Lee J C Y, Chen P P, Yeo J K S, So H Y
Department of Anaesthesiology, Intensive Care and Operating Services, Alice Ho Miu Ling Nethersole Hospital, 11 Chuen On Road, Tai Po, Hong Kong.
Hong Kong Med J. 2003 Jun;9(3):186-91.
To evaluate the attitudes of Hong Kong Chinese teachers towards life-sustaining treatment in the dying patients.
Prospective structured questionnaire survey.
Hong Kong Institute of Education.
All teaching staff at the Hong Kong Institute of Education were sent the survey questionnaire. The questionnaire gathered demographic data, information on experience of 'life and death' decision-making, and views on life-sustaining treatment decisions. Respondents were also requested to respond to statements on life-sustaining treatment using a 5-point Likert Scale (1 representing strong disagreement and 5 representing strong agreement).
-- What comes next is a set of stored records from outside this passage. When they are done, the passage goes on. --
Lemma clock_sweep_pages (n fuel : nat) :
  forall fs frame fs' frame',
    clock_sweep fuel n fs frame = Some (fs', frame') ->
    map pageNum fs' = map pageNum fs.
Proof.
  induction fuel as [|fuel IH]; intros fs frame fs' frame'; cbn [clock_sweep];
    destruct (negb _); try discriminate; try (intros [= <- <-]; now auto).
  intros H. apply IH in H. rewrite H. now apply pages_alter_at.
Qed.

Lemma clear_all_pages (gs : list nat) (fs : list PageFrame) :
  map pageNum (clear_all gs fs) = map pageNum fs.
Proof.
  revert fs. induction gs as [|a gs IH]; intros fs; [reflexivity|].
  cbn [clear_all foldl]. fold (clear_all gs (alter (set_dirty 0) a fs)).
  rewrite IH. now apply pages_alter_at.
Qed.

Lemma distinct_after (p : PageNumber) (m m' : BM_BufferPool_Mgmt) :
  distinct_pages (pages m) -> pages_after p m m' -> distinct_pages (pages m').
Proof.
  intros Hu [->|[Hmiss [f ->]]]; [exact Hu|]. now apply unique_insert.
Qed.

Section DistinctPages.

Context {SM : StorageMgr}.

(** The page numbers of a pool built from [m] by updates through pointers. *)
Ltac pages_kept :=
  unfold pages;
  cbn [frames upd set_frames set_head set_tail set_occupied set_reads set_writes];
  repeat (rewrite pages_alter_at by (intros; reflexivity));
  try reflexivity.

Lemma fill_frame_pages (ref : bool) (m : BM_BufferPool_Mgmt) (p : PageNumber) :
  pages (fst (fill_frame ref m p)) = <[head m:=p]> (pages m).
Proof.
  unfold fill_frame. cbn [fst].
  destruct ref; destruct (negb _); pages_kept;
    now rewrite (pages_alter_bind (set_pageNum p) p).
Qed.

Lemma rebind_pages (p : PageNumber) (m m2 : BM_BufferPool_Mgmt) (f : nat) :
  frames m2 = frames m ->
  map pageNum (alter (rebind p) f (frames m2)) = <[f:=p]> (pages m).
Proof. intros ->. now rewrite (pages_alter_bind (rebind p) p). Qed.

Lemma replace_FIFO_pages (m : BM_BufferPool_Mgmt) (w : World) (p : PageNumber)
  (r : placed) :
  replace_FIFO m w p = Some r -> placed_pages p m r.
Proof.
  unfold replace_FIFO. destruct (scan _ _ _ _ _) as [[frame|frame]|]; [| |discriminate].
  - destruct (write_victim m w frame) as [a|[m2 w2]] eqn:Hv.
    + apply write_victim_abort in Hv as (w' & ->). now intros [= <-].
    + apply write_victim_keeps in Hv as (Hfs & _). intros [= <-]. right.
      exists frame. pages_kept. now apply rebind_pages.
  - intros [= <-]. now left.
Qed.

Lemma replace_LRU_pages (m : BM_BufferPool_Mgmt) (w : World) (p : PageNumber)
  (r : placed) :
  replace_LRU m w p = Some r -> placed_pages p m r.
Proof.
  unfold replace_LRU. destruct (scan _ _ _ _ _) as [[frame|frame]|]; [| |discriminate].
  - destruct (write_victim m w frame) as [a|[m2 w2]] eqn:Hv.
    + apply write_victim_abort in Hv as (w' & ->). now intros [= <-].
    + apply write_victim_keeps in Hv as (Hfs & _).
      destruct (negb _); intros [= <-]; right; eexists; pages_kept;
        now apply rebind_pages.
  - intros [= <-]. now left.
Qed.

Lemma replace_CLOCK_pages (w : World) (p : PageNumber) (r : placed) :
  forall fuel m frame,
    replace_CLOCK fuel m w p frame = Some r -> placed_pages p m r.
Proof.
  induction fuel as [|fuel IH]; intros m frame; [discriminate|].
  cbn [replace_CLOCK]. destruct (negb (fixCount (frame_at m frame) =? 0)).
  - destruct (_ =? head m)%nat; [|apply IH]. intros [= <-]. now left.
  - destruct (clock_sweep _ _ _ _) as [[fs' frame']|] eqn:Hs; [|discriminate].
    apply clock_sweep_pages in Hs.
    destruct (referenceBit _ =? 0).
    + destruct (write_victim _ w frame') as [a|[m2 w2]] eqn:Hv.
      * apply write_victim_abort in Hv as (w' & ->). intros [= <-]. exact Hs.
      * apply write_victim_keeps in Hv as (Hfs & _). cbn in Hfs.
        intros [= <-]. right. exists frame'. pages_kept.
        rewrite (pages_alter_bind (rebind p) p) by reflexivity.
        rewrite pages_alter_at by (intros; reflexivity).
        now rewrite Hfs, Hs.
    + destruct (_ =? _)%nat.
      * intros [= <-]. left. exact Hs.
      * intros H. apply IH in H.
        assert (Hp : pages (set_frames fs' m) = pages m) by exact Hs.
        destruct r as [rc m' w'|m' w' fr]; cbn in *; now rewrite <- Hp.
Qed.

Lemma read_page_pages (c : bool) (m : BM_BufferPool_Mgmt) (w : World) (frame : nat)
  (page : BM_PageHandle) (p : PageNumber) :
  pages (snd (fst (fst (read_page c m w frame page p)))) = pages m.
Proof.
  unfold read_page. destruct (readBlock _ _ _) as [[rc buf] w2].
  destruct (negb _); cbn [fst snd]; pages_kept.
Qed.

Lemma finish_pages (c : bool) (bm : BM_BufferPool) (page : BM_PageHandle)
  (p : PageNumber) (m : BM_BufferPool_Mgmt) (r : option placed)
  (rc : RC) (bm' : BM_BufferPool) (page' : BM_PageHandle) (w' : World) :
  (forall x, r = Some x -> placed_pages p m x) ->
  finish c bm page p r = Some (rc, bm', page', w') ->
  exists m', mgmtData bm' = Some m'
             /\ (pages m' = pages m \/ exists f, pages m' = <[f:=p]> (pages m)).
Proof.
  intros Hr. destruct r as [[rc0 m0 w0|m0 w0 frame]|]; [| |discriminate];
    specialize (Hr _ eq_refl); cbn [finish placed_pages] in *.
  - intros [= _ <- _ _]. eexists. split; [reflexivity|]. now left.
  - pose proof (read_page_pages c m0 w0 frame page p) as Hp.
    destruct (read_page c m0 w0 frame page p) as [[[rc1 m1] page1] w1].
    cbn [fst snd] in Hp. intros [= _ <- _ _]. eexists. split; [reflexivity|].
    rewrite Hp. exact Hr.
Qed.

Lemma pin_switch_pages (bm : BM_BufferPool) (page : BM_PageHandle) (p : PageNumber)
  (w : World) (m : BM_BufferPool_Mgmt) (rc : RC) (bm' : BM_BufferPool)
  (page' : BM_PageHandle) (w' : World) :
  wf_mgmt m -> mgmtData bm = Some m -> mgmt_of bm = Some m ->
  pin_switch bm page p w = Some (rc, bm', page', w') ->
  exists m', mgmtData bm' = Some m' /\ pages_after p m m'.
Proof.
  intros Hw Hm Hmo. unfold pin_switch, pinPageFIFO, pinPageLRU, pinPageCLOCK.
  rewrite Hmo.
  destruct (find_page_total m p Hw) as [(frame & -> & Hf & Hpage)|(-> & Hmiss)].
  - assert (Hsame : <[frame:=p]> (pages m) = pages m)
      by (apply list_insert_id; now apply pages_lookup).
    destruct (strategy bm); intros [= _ <- _ _];
      [| | |exists m; split; [exact Hm|now left]];
      (eexists; split; [reflexivity|]); left; pages_kept;
      rewrite (pages_alter_bind (rebind p) p) by reflexivity;
      rewrite ?pages_alter_at by (intros; reflexivity); exact Hsame.
  - assert (Hnone : forall i, pages m !! i <> Some p).
    { intros i Hi. apply pages_lookup in Hi as [Hi Hp]. now apply (Hmiss i). }
    assert (Hfill : forall ref w0 x,
              (let '(m0, frame) := fill_frame ref m p in Some (Proceed m0 w0 frame))
              = Some x -> placed_pages p m x).
    { intros ref w0 x. pose proof (fill_frame_pages ref m p) as Hp.
      destruct (fill_frame ref m p) as [m0 frame]. intros [= <-]. right.
      eexists. exact Hp. }
    assert (Hfin : forall c r,
              (forall x, r = Some x -> placed_pages p m x) ->
              finish c bm page p r = Some (rc, bm', page', w') ->
              exists m', mgmtData bm' = Some m' /\ pages_after p m m').
    { intros c r Hr Hfi.
      destruct (finish_pages c bm page p m r rc bm' page' w' Hr Hfi)
        as (m' & Hm' & Hp).
      exists m'. split; [exact Hm'|]. destruct Hp as [Hp|Hp]; [now left|now right]. }
    destruct (strategy bm).
    + apply Hfin. unfold place_FIFO. destruct (_ <? _); [apply Hfill|].
      intros x. apply replace_FIFO_pages.
    + apply Hfin. unfold place_LRU. destruct (_ <? _); [apply Hfill|].
      intros x. apply replace_LRU_pages.
    + apply Hfin. unfold place_CLOCK. destruct (_ <? _); [apply Hfill|].
      intros x. apply replace_CLOCK_pages.
    + intros [= _ <- _ _]. exists m. split; [exact Hm|]. now left.
Qed.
A total of 436 questionnaires were sent to teaching staff at the Hong Kong Institute of Education. The response rate was 27.8%. More than half (65.8%) of the respondents were aged between 30 and 49 years. There was an equal proportion of men and women among respondents. The respondents agreed with statements supporting end-of-life decisions (mean aggregate score, 3.13; standard deviation, 1.24; P<0.0001), and disagreed with statements against such decisions (mean aggregate score, 2.81; standard deviation, 1.22; P<0.0001). If the patient is competent, half of the respondents agreed that the patient alone should make the decision, while 27.2% believed that it should be a joint decision made by the patient, the family, and the doctor. Conversely, if the patient is incompetent, 52.6% agreed that it should be a joint decision made by the family and the doctor. There was strong support for advanced directives, whereby decisions in relation to life-sustaining treatment were legally recorded in advance (mean score, 3.62; P=0.0001).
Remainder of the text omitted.